Мой педагог по вокалу часто повторял: «Самое опасное для голоса — не петь». Если ты в чем-то преуспел, тебе обязательно нужно поддерживать форму. Этот принцип распространяется и на спортсменов, и на музыкантов, на переводчиков и даже политиков. Мы вынуждены постоянно сопротивляться инерции мышц, слов, эмоций. Хороший пианист каждый день напоминает своим пальцам, кто у них хозяин, не дает им расслабиться, потому что очень легко потерять нужный навык и однажды потерпеть неудачу в схватке с инструментом. Как люди верующие, мы тоже нуждаемся в поддержании формы. Если угодно, молитва требует профессионализма, который немыслим без постоянства и принуждения, без следования заданному ритму.
Однако даже если цель поста и молитвы не утеряна, все же следует помнить, что доброте надо учиться и понуждать себя не только к посту и молитве, но и к милосердию, нежности, приветливости. Мы смиряем себя в молитве и ограничиваем в телесных утешениях, чтобы, вырвавшись из пут собственных ощущений, разглядеть рядом с собой живых и уязвимых людей, тоскующих по доброму слову, искренней улыбке или сочувствию. Евангелие, говоря о принуждении, имеет в виду не только молитвенное или постническое принуждение. Гораздо важнее принуждение к доброте, следует заставлять себя быть приветливым, отзывчивым, внимательным и предупредительным, неустанно работать над этим, постараться стать — пусть вас не испугает эта фраза — профессиональным в доброте и этот благородный профессионализм постоянно поддерживать.
Добродетели не приходят даже по молитвенному прошению, над ними следует долго и кропотливо трудиться, и, главное, не бояться этого труда. И потому так странно и отрадно читать у преподобного Макария Египетского, известного молитвенника и постника: «Если кто, не имея молитвы, принуждает себя к одной только молитве, чтобы иметь ему молитвенную благодать, но не принуждает себя к кротости, к смиренномудрию, к любви, к исполнению прочих заповедей Господних, и не заботится, не прилагает труда и усилия преуспеть в них; то, по мере его произволения и свободной воли, согласно с прошением его, дается ему иногда отчасти благодать молитвенная, но по нравам остается он таким же, каким был и прежде. Не имеет он кротости, потому что не взыскал труда и не приуготовил себя соделаться кротким; не имеет смиренномудрия, потому что не просил и не принуждал себя к тому; не имеет любви ко всем, потому что, прося молитвы, о сем не позаботился и не показал усилия»[1]. Вот откуда грусть — оказывается, можно даже молиться крепко и пламенно и оставаться злодеем. Это никуда не годится. Так я стану спортсменом в религии, могу даже выступать в состязании с буддистом — кто кого перемолит и перепостит, — только что же во мне от Христа? Узнает ли Он во мне Своего сына и труженика, если я, увлекшись аскезой, совсем позабыл о доброте и любви к людям?

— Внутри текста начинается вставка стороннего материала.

(** * PairManager: the set of overlapping body pairs of the broad phase

    A shallow embedding of [src/collision/broadphase/PairManager.h]
    (ReactPhysics3D) and of the properties stated about it.

    The header defines the inline members of [BodyPair] and [PairManager];
    the out-of-line members ([lookForAPair], [reallocatePairs], [addPair],
    [removePair], ...) live in [PairManager.cpp], and the integer typedefs
    ([uint], [luint], [bodyindex]) in [configuration.h].  Definitions that
    stand for those are marked as modelled from the specification. *)

From Stdlib Require Import ZArith Lia Bool.
From stdpp Require Import base list.

Local Open Scope Z_scope.

(** ** Integer types *)

(** [uint] and [int] are 32 bits wide.  The widths of [luint]
    ([unsigned long]) and of [bodyindex] come from [configuration.h] and
    from the platform; they are parameters of the development.  C++
    guarantees at least 32 bits for [unsigned long] and at least 16 bits
    for any integer type [bodyindex] may name. *)
Class IntegerWidths : Set := {
  luint_bits : Z;
  bodyindex_bits : Z;
  luint_bits_min : 32 <= luint_bits;
  bodyindex_bits_min : 16 <= bodyindex_bits
}.

(** Conversion to an unsigned type of [bits] bits: reduction modulo [2^bits]. *)
Definition to_unsigned (bits z : Z) : Z := z mod 2 ^ bits.

Definition to_uint (z : Z) : Z := to_unsigned 32 z.

(** Conversion to [int]: the representative of [z] modulo [2^32] in
    [[-2^31, 2^31)] (two's complement). *)
Definition to_int (z : Z) : Z := (z + 2 ^ 31) mod 2 ^ 32 - 2 ^ 31.

Section Hashing.

Context `{IntegerWidths}.

Definition to_luint (z : Z) : Z := to_unsigned luint_bits z.
Definition to_bodyindex (z : Z) : Z := to_unsigned bodyindex_bits z.

(** Modelled from the spec: the value of [PairManager::INVALID_INDEX], which
    the header only declares.  The spec calls it "a reserved integer value
    (larger than any valid array index)"; it is taken to be the largest
    [bodyindex]. *)
Definition INVALID_INDEX : Z := 2 ^ bodyindex_bits - 1.

(** ** Hashing and ordering *)

(** [computeHash32Bits]: Thomas Wang's mix on an [int].  Signed arithmetic
    wraps around and [>>] on an [int] is the arithmetic shift, which is what
    [Z.shiftr] computes on a negative number. *)
Definition computeHash32Bits (key : Z) : Z :=
  let key := to_int (key + Z.lnot (to_int (Z.shiftl key 15))) in
  let key := Z.lxor key (Z.shiftr key 10) in
  let key := to_int (key + to_int (Z.shiftl key 3)) in
  let key := Z.lxor key (Z.shiftr key 6) in
  let key := to_int (key + Z.lnot (to_int (Z.shiftl key 11))) in
  let key := Z.lxor key (Z.shiftr key 16) in
  key.

(** The 32-bit key [id1 | (id2 << 16)] built by [computeHashBodies] from
    its two [uint] arguments. *)
Definition hashKey (id1 id2 : Z) : Z :=
  Z.lor id1 (to_uint (Z.shiftl id2 16)).

(** [computeHashBodies(uint id1, uint id2)]: the key is converted to [int]
    for [computeHash32Bits] and the result back to [uint]. *)
Definition computeHashBodies (id1 id2 : Z) : Z :=
  to_uint (computeHash32Bits (to_int (hashKey id1 id2))).

(** [computeNextPowerOfTwo(luint number)] *)
Definition computeNextPowerOfTwo (number : Z) : Z :=
  let number := Z.lor number (Z.shiftr number 1) in
  let number := Z.lor number (Z.shiftr number 2) in
  let number := Z.lor number (Z.shiftr number 4) in
  let number := Z.lor number (Z.shiftr number 8) in
  let number := Z.lor number (Z.shiftr number 16) in
  to_luint (number + 1).

(** [sortIDs(bodyindex& id1, bodyindex& id2)]: the two references after
    the call. *)
Definition sortIDs (id1 id2 : Z) : Z * Z :=
  if id1 >? id2 then (id2, id1) else (id1, id2).

End Hashing.

(** ** Bodies and pairs *)

(** What [PairManager] uses of a [CollisionBody]: its identifier. *)
Record CollisionBody : Set := mkBody { getID : Z }.

Record BodyPair : Set := mkBodyPair {
  body1 : CollisionBody;
  body2 : CollisionBody
}.

(** [sortBodiesUsingID(CollisionBody*& body1, CollisionBody*& body2)] *)
Definition sortBodiesUsingID (b1 b2 : CollisionBody) : CollisionBody * CollisionBody :=
  if getID b1 >? getID b2 then (b2, b1) else (b1, b2).

(** [isDifferentPair(pair1, pair2ID1, pair2ID2)] *)
Definition isDifferentPair (pair1 : BodyPair) (pair2ID1 pair2ID2 : Z) : bool :=
  negb (pair2ID1 =? getID (body1 pair1)) || negb (pair2ID2 =? getID (body2 pair1)).

(** ** Results of calls *)

Inductive fault : Set :=
| AssertionFailed      (* an [assert] does not hold *)
| OutOfBounds          (* an array is read or written outside its cells *)
| Uninitialised        (* a cell is read that was never written *)
| NullDereference      (* an array that is NULL is indexed *)
| EndlessLoop.         (* a loop that never exits *)

(** A call either executes a [return] statement, or reaches the closing
    brace of a function that must return a value without executing one, or
    stops on a fault. *)
Inductive outcome (A : Type) : Type :=
| Returned (a : A)
| NoReturnValue
| Fault (f : fault).

Arguments Returned {A} a.
Arguments NoReturnValue {A}.
Arguments Fault {A} f.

И тут неожиданно: тогда каков смысл молитвы? Не следует ли нам все свое внимание сосредоточить на коррекции мыслей и поступков, чтобы стать добрыми, — это и будет духовным упражнением?
А вы пробовали не молиться? Попробуйте. Хотя бы для того, чтобы на всю жизнь запомнить, как черствеет, высыхает без молитвы душа и сколько труда потом требуется, чтобы оживить ее. Без молитвы наши усилия о доброте превратятся в дешевый психотренинг, который все же не приведет ни к чему, потому что добро без молитвенного усилия всегда превращается в лицемерие.
А как же пост? Не лишний ли он в таком случае?
Молитвы просит не только душа, но и тело, оно тоже высыхает без молитвенного освящения, но приобщиться молитве тело не может без самоограничения. Нельзя тело оставить без молитвы. Это будет уж совсем жестоко. Такие вещи понятны даже говорящим пирогам. Они в этом толк знают, а потому и прощают нам, маленьким постникам, наше скромное подвижничество.